There may be a misunderstanding regarding our strategy for employing the alanine substitution and where exactly the glutamate resides in SpoIVA. To clarify, across the TRAFAC GTPases, the sequence simply happens to be “SA”, wherein the Ala does not contribute to catalysis or recognition of the purine in any way. Thus, the “SxE” equivalent sequence in Era is “SAx”, where the second “x” just happens to be an “A” in most TRAFAC GTPases. In Era it tends to be most frequently C or A which can provide the same small hydrophobic sidechain to effectively play a role no different from the A in the other GTPases. In SpoIVA, the E in the third position is an evolutionarily constrained residue (preferentially polar than hydrophobic). In certain groups of TRAFAC GTPases, the position after SA can be conserved (for example, Ras has a K) but in Era, the position following “SA” is not under any evolutionary constraint. The preference for a polar residue at that position appears to have therefore emerged specifically in the SpoIVA lineage. From a structural viewpoint, examination of TRAFAC GTPases indicates that, especially in the dimeric state, the third position can be proximal to the purine of the bound nucleotide thereby potentially affecting nucleotide specificity of the enzyme. To inactivate the E in SpoIVA, we employed a strategy common in site-directed mutagenesis, which is to simply substitute a residue of interest with A (which harbors a short sidechain and is unlikely to cause gross structural changes) to produce “SxA”. This strategy was NOT an effort to move the A one residue over, as the reviewer seems to have interpreted.
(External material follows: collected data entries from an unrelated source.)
(** ** Dynamic values

    A pointer is seen only through its address text ([%v] of a [*int32]), a
    float through its text and its integer part. *)
Inductive any :=
  | ANil
  | ABool (b : bool)
  | AInt (z : Z)
  | AInt32 (z : Z)
  | AInt64 (z : Z)
  | AFloat64 (text : string) (whole : Z)
  | AStr (s : string)
  | APtr (address : string)
  | AStrSlice (l : list string)
  | AStrMap (m : gmap string string)
  | AStrMapMap (m : gmap string (gmap string string))
  | AMap (m : gmap string any)
  | ASlice (l : list any)
  | AMapSlice (l : list (gmap string any)).

(** The keys of a map with a value computed for each, in ascending order:
    [keys] collected, [sort.Strings(keys)]. *)
Definition sorted_pairs {A} (l : list (string * A)) : list (string * A) := sort_slice (key_less fst) l.
Definition go_bool (b : bool) : string := if b then "true" else "false".
Definition sprint_list (l : list string) : string := "[" +:+ join " " l +:+ "]".
Definition sprint_pairs (l : list (string * string)) : string :=
  "map[" +:+ join " " ((fun kv => kv.1 +:+ ":" +:+ kv.2) <$> sorted_pairs l) +:+ "]".
Definition sprint_str_map (m : gmap string string) : string := sprint_pairs (map_to_list m).
(** [fmt.Sprint] *)
Fixpoint sprint (v : any) : string :=
  match v with
  | ANil => "<nil>"
  | ABool b => go_bool b
  | AInt z | AInt32 z | AInt64 z => itoa z
  | AFloat64 text _ => text
  | AStr s => s
  | APtr address => address
  | AStrSlice l => sprint_list l
  | AStrMap m => sprint_str_map m
  | AStrMapMap m => sprint_pairs (map_fold (fun k x acc => (k, sprint_str_map x) :: acc) [] m)
  | AMap m => sprint_pairs (map_fold (fun k x acc => (k, sprint x) :: acc) [] m)
  | ASlice l => sprint_list (sprint <$> l)
  | AMapSlice l => sprint_list ((fun m => sprint_pairs (map_fold (fun k x acc => (k, sprint x) :: acc) [] m)) <$> l)
  end.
Rather, it was to substitute the polar residue “E” in the SxA sequence. We hope this clarifies our approach and logic.

In the revised manuscript, to evolve ATPase activity in Era as suggested by the reviewer, we introduced a glutamate after the conserved “A” in Era (to produce “SAE”, thereby recapitulating the “SxE” found in SpoIVA) because (1) we predicted that it resides in the binding site of SpoIVA, and (2) we predict that it is a new state that exists on top of ground GTPase state. In other words, we propose that ATP binding is an acquired state. Thus, we did not introduce a register shift, and the alanine substitution strategy was completely unrelated to the coincidental “A” that occupied the “x” position in Era. To avoid confusion, we have now referred to the corresponding Era sequence as “SAx” to indicate that we are not introducing a register shift and have added sentences that more clearly compare the sequences in this region and explains our mutagenesis strategy (Results).
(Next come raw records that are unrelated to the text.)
Lemma foldl_inv {A} (I : builder -> Prop) (f : builder -> A -> builder) l b :
  (forall b x, x ∈ l -> I b -> I (f b x)) -> I b -> I (foldl f b l).
Proof.
  revert b. induction l as [|x l IH]; intros b Hf Hb; simpl; [done|].
  apply IH; [intros b' y Hy; apply Hf; by right|]. apply Hf; [by left|done].
Qed.
Lemma good_put_node entry id n b : gn_ID n = id -> good entry b -> good entry (put_node id n b).
Proof.
  intros Hid [Hn He Hen]. split; simpl; [|done|set_solver].
  intros id' n' [[<- <-]|[_ ?]]%lookup_insert_Some; eauto.
Qed.
Lemma good_put_edge entry e b : good entry b -> good entry (put_edge e b).
Proof. intros [Hn He Hen]. split; simpl; [done| |done]. intros id' e' [[<- <-]|[_ ?]]%lookup_insert_Some; eauto. Qed.
Lemma good_put_candidate entry c b : good entry b -> good entry (put_candidate c b).
Proof. by intros [Hn He Hen]. Qed.
Lemma range_good entry b label idn : good entry b -> idn ∈ range label (gb_nodes b) -> gn_ID idn.2 = idn.1.
Proof using Hrange.
  intros [Hn _ _] H. pose proof (Hrange label (gb_nodes b)) as Hp. rewrite Hp in H. destruct idn as [id n]. apply elem_of_map_to_list in H. by apply Hn.
Qed.
Hint Resolve good_put_node good_put_edge good_put_candidate : graph.

Lemma good_addResource entry ref role attrs b : good entry b -> good entry (addResource ev ref role attrs b).2.
Proof. intros. by apply good_put_node. Qed.
Lemma good_addDependency entry ref missing b : good entry b -> good entry (addDependency ev ref missing b).2.
Proof. intros. destruct missing; [by apply good_put_node|by apply good_addResource]. Qed.
Lemma good_addEdge entry kind from to state attrs ids b : good entry b -> good entry (addEdge sum8 kind from to state attrs ids b).
Proof. apply good_put_edge. Qed.
Hint Resolve good_addResource good_addDependency good_addEdge : graph.

Lemma good_ownerEdge entry ref podID b owner : good entry b -> good entry (ownerEdge sum8 ev ref podID b owner).
Proof. intros. unfold ownerEdge. case_match; auto with graph. Qed.
Lemma good_configMapEdge entry ref podID b cm : good entry b -> good entry (configMapEdge sum8 ev ref podID b cm).
Proof. intros. unfold configMapEdge. destruct (addDependency _ _ _ b) as [t b'] eqn:E. apply good_addEdge.
  change b' with ((t, b').2). rewrite <- E. auto with graph. Qed.
Lemma good_secretEdge entry ref podID b s : good entry b -> good entry (secretEdge sum8 ev ref podID b s).
Proof. intros. unfold secretEdge. destruct (addDependency _ _ _ b) as [t b'] eqn:E. apply good_addEdge.
  change b' with ((t, b').2). rewrite <- E. auto with graph. Qed.
Hint Resolve good_ownerEdge good_configMapEdge good_secretEdge : graph.

Lemma good_addPod entry b pod : good entry b -> good entry (addPod sum8 ev entry b pod).
Proof.
  intros H. unfold addPod. destruct (addResource ev _ "workload" _ b) as [podID b1] eqn:E.
  assert (good entry b1) as H1 by (change b1 with ((podID, b1).2); rewrite <- E; auto with graph).
  assert (good entry (foldl (ownerEdge sum8 ev (mkRef (cr_Namespace (ed_RootResource ev)) "Pod" (pl_PodName pod) EmptyString) podID) b1 (pl_Owners pod))) as H2
    by (apply foldl_inv; auto with graph).
  apply foldl_inv; [intros; by apply good_addEdge|].
  destruct (pl_Dependencies pod); [apply foldl_inv; [auto with graph|]; apply foldl_inv; [auto with graph|]|];
    (case_decide; auto with graph).
Qed.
6) It is not clear whether the defects in polymerization characteristics of the SpoIVA-resurrected mutant can be attributed to the lower ATPase activity compared to wild-type SpoIVA (or other subtle changes introduced by the mutations). It is also not clear whether SpoIVA-resurrected forms a similar ATPase-dependent intermediate that was oberserved with wild-type SpoIVA (at protein concentrations below the threshold for polymerization). This is an important experiment since the differences between ATP and GTP in their capacity to drive intermediate formation could be explained by the different ATPase vs GTPase efficiencies of the wild-type protein; SpoIVA-resurrected has overall lower catalytic activity compared to wild-type, and it does not support polymerization. Hence, there is a possibility that the observed differences can be attributed to catalytic efficiency (maybe in addition to the nature of the nucleotide base).

We agree that this is an important experiment. We have now tested if the SpoIVA^GTPase variant forms the assembly intermediate at a low protein concentration (under non-polymerization conditions). The results are presented in a new Figure 5B-C and indicate that (1) this variant is capable of forming the ADP-associated assembly intermediate, albeit at an expected lower efficiency than WT, and (2) that the variant does NOT form the intermediate in the presence of GTP. Taken together, the results allow us to conclude that the SpoIVA^GTPase variant is able to utilize ATP to polymerize but unable to utilize GTP to polymerize because it fails to form the critical NDP-bound intermediate that is required for the assembly of the nucleotide-free polymer. We thank the referee for suggesting this experiment.